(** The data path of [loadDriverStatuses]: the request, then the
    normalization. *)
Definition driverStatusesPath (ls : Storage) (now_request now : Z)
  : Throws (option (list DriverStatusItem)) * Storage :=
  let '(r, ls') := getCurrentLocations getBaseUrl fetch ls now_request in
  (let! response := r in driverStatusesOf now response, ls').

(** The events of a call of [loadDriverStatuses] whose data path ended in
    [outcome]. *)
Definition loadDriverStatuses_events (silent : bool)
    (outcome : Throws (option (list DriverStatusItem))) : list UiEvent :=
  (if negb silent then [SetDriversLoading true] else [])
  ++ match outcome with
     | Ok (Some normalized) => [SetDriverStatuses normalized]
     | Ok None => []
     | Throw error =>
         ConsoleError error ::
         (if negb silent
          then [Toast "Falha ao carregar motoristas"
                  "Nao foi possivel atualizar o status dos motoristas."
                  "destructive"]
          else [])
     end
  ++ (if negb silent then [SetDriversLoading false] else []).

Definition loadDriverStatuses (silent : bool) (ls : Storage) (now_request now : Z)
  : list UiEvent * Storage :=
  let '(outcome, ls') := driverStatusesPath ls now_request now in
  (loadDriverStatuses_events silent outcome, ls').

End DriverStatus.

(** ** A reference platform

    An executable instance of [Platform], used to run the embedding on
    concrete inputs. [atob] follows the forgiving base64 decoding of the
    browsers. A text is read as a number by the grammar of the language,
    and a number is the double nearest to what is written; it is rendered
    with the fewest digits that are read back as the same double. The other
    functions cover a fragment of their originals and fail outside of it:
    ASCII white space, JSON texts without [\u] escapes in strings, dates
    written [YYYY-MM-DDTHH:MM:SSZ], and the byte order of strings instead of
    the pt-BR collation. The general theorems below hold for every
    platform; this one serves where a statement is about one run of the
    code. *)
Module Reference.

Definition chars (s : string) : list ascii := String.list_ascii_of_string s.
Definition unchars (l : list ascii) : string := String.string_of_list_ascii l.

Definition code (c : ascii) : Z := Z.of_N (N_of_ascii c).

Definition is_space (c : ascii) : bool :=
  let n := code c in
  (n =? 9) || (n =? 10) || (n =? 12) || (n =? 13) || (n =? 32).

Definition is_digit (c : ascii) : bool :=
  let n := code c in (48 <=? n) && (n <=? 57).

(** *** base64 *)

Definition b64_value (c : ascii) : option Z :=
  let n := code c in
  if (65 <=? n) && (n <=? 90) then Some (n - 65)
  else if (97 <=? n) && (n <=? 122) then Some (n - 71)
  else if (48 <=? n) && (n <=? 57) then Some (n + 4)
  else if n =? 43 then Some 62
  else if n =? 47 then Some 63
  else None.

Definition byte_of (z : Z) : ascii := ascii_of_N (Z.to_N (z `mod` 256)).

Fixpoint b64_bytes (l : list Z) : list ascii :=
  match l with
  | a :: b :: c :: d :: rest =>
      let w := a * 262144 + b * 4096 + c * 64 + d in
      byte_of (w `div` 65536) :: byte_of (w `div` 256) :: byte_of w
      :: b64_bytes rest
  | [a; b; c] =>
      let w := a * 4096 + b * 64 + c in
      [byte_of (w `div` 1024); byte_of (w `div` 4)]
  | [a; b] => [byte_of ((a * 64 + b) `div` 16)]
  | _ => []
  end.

---+---

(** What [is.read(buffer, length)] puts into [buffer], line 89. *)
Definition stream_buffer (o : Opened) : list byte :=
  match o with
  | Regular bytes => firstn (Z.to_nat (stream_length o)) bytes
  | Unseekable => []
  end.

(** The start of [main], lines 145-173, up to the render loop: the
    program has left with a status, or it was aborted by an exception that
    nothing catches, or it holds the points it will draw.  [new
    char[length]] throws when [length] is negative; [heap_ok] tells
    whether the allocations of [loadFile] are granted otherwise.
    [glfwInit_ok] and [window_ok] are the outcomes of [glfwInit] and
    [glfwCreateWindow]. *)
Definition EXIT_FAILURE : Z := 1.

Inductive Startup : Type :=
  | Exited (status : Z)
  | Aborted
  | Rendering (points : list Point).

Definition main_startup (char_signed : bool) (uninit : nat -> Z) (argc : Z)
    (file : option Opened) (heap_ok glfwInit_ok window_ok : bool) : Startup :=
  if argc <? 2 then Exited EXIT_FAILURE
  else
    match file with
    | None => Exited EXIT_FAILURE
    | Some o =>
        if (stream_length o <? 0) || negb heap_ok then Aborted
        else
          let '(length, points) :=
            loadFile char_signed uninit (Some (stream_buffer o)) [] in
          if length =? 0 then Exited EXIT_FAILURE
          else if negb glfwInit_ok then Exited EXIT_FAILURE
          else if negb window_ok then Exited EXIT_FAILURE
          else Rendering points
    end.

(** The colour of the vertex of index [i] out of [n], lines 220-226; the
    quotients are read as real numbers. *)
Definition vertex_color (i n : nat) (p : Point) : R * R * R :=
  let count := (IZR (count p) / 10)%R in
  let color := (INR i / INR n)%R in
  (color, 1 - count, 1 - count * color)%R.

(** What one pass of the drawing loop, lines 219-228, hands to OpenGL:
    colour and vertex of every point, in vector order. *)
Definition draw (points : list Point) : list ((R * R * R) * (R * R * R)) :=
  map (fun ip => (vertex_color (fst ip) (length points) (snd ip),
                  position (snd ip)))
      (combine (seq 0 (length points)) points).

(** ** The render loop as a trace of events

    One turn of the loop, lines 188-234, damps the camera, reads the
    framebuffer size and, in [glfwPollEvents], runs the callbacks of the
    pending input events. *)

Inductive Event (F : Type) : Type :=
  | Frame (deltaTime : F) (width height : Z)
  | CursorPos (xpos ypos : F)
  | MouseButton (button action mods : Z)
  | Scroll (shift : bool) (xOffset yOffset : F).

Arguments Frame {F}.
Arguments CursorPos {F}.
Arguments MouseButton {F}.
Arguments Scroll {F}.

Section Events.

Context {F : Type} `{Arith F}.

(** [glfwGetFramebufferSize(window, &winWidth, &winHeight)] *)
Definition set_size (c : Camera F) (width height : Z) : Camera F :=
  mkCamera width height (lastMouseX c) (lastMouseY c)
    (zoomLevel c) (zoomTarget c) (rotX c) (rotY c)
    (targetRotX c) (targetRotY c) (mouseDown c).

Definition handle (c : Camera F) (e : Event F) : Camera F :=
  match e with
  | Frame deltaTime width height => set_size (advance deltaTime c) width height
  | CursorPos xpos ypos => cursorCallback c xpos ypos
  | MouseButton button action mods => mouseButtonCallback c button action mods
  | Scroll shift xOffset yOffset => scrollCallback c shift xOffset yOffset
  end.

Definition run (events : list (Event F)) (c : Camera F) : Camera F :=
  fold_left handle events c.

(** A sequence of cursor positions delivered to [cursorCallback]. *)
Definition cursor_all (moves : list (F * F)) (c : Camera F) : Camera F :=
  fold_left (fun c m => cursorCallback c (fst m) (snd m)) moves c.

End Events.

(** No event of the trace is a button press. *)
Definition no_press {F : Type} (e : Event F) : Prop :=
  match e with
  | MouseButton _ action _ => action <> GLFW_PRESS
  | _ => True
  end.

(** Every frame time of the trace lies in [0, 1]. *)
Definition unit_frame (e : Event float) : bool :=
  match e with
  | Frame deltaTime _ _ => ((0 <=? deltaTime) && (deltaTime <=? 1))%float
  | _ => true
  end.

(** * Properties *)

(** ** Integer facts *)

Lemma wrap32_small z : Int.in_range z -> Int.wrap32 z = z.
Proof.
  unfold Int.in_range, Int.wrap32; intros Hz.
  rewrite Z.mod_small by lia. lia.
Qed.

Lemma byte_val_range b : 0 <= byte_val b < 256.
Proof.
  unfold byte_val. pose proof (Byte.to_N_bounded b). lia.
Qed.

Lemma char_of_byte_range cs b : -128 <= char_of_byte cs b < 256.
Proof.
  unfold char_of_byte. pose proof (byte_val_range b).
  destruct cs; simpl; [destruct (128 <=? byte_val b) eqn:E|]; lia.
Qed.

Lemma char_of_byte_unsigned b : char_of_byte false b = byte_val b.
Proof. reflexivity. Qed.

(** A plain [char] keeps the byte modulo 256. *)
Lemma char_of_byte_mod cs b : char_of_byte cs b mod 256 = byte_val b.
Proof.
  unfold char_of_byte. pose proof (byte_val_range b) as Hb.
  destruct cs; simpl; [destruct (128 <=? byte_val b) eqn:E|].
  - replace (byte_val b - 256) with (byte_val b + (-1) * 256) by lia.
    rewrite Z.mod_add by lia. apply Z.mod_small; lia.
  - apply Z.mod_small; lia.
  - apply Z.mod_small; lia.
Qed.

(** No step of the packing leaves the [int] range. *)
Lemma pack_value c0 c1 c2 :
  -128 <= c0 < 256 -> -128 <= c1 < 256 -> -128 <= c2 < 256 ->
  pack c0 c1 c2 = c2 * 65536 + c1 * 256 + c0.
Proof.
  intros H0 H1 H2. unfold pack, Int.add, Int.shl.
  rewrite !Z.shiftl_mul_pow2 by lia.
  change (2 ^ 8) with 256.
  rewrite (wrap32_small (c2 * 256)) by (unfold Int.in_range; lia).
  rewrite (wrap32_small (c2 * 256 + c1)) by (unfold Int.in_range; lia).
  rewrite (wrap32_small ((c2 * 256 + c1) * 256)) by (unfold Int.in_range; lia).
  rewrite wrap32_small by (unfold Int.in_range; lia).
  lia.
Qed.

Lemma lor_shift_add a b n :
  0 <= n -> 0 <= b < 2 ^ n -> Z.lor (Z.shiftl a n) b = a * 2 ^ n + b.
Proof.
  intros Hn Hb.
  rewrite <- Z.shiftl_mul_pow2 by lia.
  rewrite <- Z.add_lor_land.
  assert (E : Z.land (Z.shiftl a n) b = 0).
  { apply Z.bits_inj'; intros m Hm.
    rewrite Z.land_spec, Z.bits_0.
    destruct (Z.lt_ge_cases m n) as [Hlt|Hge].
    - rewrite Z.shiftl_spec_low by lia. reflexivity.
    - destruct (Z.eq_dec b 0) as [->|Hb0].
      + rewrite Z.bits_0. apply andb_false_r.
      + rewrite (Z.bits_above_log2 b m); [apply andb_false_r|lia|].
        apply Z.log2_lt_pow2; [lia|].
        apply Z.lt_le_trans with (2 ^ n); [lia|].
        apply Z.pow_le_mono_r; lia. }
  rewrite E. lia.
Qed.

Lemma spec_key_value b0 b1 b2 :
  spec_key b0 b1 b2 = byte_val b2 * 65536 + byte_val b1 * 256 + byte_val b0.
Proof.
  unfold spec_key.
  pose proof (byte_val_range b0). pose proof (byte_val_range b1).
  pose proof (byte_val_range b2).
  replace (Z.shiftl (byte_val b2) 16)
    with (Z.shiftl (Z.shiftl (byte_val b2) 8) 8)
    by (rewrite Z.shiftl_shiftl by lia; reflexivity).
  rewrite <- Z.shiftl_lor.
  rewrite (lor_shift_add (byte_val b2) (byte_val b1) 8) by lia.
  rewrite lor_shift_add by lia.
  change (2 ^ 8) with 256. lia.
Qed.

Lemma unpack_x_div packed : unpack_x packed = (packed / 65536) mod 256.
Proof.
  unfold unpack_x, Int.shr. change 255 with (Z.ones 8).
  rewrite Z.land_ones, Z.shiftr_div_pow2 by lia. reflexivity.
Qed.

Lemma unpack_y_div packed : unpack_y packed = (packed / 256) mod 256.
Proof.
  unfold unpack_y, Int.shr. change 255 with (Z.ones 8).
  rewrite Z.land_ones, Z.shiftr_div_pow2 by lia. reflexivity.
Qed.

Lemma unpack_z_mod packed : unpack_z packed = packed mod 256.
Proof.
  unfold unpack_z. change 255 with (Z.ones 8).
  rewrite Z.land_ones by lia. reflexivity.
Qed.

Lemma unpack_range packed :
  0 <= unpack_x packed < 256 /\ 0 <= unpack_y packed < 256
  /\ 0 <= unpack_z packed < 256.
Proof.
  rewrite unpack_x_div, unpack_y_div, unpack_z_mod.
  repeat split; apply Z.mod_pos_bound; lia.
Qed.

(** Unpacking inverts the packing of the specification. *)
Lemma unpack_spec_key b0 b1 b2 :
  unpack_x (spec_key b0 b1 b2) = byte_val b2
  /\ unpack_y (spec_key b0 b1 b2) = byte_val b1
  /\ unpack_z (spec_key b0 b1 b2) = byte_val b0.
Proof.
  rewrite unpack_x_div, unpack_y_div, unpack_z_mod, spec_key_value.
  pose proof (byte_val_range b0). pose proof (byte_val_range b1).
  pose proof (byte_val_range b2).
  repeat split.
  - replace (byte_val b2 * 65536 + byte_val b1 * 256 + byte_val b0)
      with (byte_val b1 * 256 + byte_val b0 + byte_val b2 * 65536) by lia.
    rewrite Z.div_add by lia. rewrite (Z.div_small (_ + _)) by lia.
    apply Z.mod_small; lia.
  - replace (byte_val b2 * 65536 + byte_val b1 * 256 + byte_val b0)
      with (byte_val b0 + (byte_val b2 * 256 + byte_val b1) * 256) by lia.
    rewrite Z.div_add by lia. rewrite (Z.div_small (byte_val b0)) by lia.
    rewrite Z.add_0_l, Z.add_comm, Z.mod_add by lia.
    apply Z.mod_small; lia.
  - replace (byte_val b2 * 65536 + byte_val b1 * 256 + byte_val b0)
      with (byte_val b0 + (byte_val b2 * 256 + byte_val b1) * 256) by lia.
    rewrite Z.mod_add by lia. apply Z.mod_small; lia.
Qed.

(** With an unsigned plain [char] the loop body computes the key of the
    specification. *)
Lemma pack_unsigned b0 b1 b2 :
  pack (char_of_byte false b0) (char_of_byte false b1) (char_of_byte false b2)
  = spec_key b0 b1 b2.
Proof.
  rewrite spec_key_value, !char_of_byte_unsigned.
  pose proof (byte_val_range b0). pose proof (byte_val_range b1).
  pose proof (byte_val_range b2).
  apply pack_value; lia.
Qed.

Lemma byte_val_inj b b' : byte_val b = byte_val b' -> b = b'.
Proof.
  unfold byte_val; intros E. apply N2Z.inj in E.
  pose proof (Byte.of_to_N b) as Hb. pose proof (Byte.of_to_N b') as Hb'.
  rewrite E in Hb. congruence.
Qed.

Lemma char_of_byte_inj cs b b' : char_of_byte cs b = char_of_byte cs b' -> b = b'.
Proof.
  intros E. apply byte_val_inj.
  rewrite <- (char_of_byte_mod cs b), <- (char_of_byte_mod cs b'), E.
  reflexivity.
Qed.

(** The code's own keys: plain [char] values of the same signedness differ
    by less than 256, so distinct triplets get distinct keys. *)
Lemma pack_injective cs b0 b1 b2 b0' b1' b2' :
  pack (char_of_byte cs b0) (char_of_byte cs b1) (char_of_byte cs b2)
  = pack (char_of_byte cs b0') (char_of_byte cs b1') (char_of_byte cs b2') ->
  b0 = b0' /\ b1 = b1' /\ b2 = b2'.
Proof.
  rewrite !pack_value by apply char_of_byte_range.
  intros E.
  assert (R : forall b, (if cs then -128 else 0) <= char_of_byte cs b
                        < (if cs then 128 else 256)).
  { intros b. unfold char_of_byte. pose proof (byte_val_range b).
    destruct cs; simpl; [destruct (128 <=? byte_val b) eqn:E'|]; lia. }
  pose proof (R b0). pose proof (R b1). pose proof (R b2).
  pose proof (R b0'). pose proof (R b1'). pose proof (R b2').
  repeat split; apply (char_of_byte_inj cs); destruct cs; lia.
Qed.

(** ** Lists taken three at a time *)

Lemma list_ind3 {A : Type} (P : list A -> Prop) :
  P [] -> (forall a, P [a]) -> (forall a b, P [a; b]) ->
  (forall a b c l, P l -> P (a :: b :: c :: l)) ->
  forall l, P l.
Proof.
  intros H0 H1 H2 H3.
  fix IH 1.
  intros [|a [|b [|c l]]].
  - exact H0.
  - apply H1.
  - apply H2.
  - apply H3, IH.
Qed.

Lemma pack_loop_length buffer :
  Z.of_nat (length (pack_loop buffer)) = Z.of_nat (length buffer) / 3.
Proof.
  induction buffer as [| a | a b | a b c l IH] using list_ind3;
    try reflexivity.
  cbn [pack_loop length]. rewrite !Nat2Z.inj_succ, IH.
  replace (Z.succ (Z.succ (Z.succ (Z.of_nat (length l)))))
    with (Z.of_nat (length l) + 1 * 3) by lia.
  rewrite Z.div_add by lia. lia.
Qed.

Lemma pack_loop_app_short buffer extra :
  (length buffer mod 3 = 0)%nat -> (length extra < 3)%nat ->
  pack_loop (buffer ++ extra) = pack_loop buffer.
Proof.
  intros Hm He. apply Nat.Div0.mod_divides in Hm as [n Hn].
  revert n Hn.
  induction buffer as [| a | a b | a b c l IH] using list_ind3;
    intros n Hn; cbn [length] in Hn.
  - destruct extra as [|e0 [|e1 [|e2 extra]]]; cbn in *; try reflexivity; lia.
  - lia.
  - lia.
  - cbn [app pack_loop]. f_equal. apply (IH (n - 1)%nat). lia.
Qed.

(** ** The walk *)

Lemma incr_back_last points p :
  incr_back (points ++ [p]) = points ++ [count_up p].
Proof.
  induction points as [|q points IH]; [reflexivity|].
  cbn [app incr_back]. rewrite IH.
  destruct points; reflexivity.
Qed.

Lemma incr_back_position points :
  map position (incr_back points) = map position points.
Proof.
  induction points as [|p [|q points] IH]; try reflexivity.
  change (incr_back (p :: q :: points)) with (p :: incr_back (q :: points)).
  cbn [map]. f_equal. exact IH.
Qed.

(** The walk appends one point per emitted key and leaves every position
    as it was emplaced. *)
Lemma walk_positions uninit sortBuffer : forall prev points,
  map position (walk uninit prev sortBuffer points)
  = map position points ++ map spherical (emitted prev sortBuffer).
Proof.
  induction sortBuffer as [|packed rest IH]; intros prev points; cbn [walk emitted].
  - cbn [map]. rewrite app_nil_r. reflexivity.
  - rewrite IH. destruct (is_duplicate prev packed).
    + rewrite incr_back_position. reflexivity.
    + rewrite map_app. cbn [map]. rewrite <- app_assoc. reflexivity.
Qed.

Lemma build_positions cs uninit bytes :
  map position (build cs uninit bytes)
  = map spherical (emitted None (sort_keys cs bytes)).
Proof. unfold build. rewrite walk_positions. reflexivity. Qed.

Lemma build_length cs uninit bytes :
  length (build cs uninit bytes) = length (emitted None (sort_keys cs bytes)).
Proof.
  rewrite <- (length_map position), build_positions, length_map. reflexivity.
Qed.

---+---

* _YOUR OBJECTIVE_
Output the number of lines in the records above that contain the string "xpos", and no other text.

* _WRITTEN SOLUTION_
2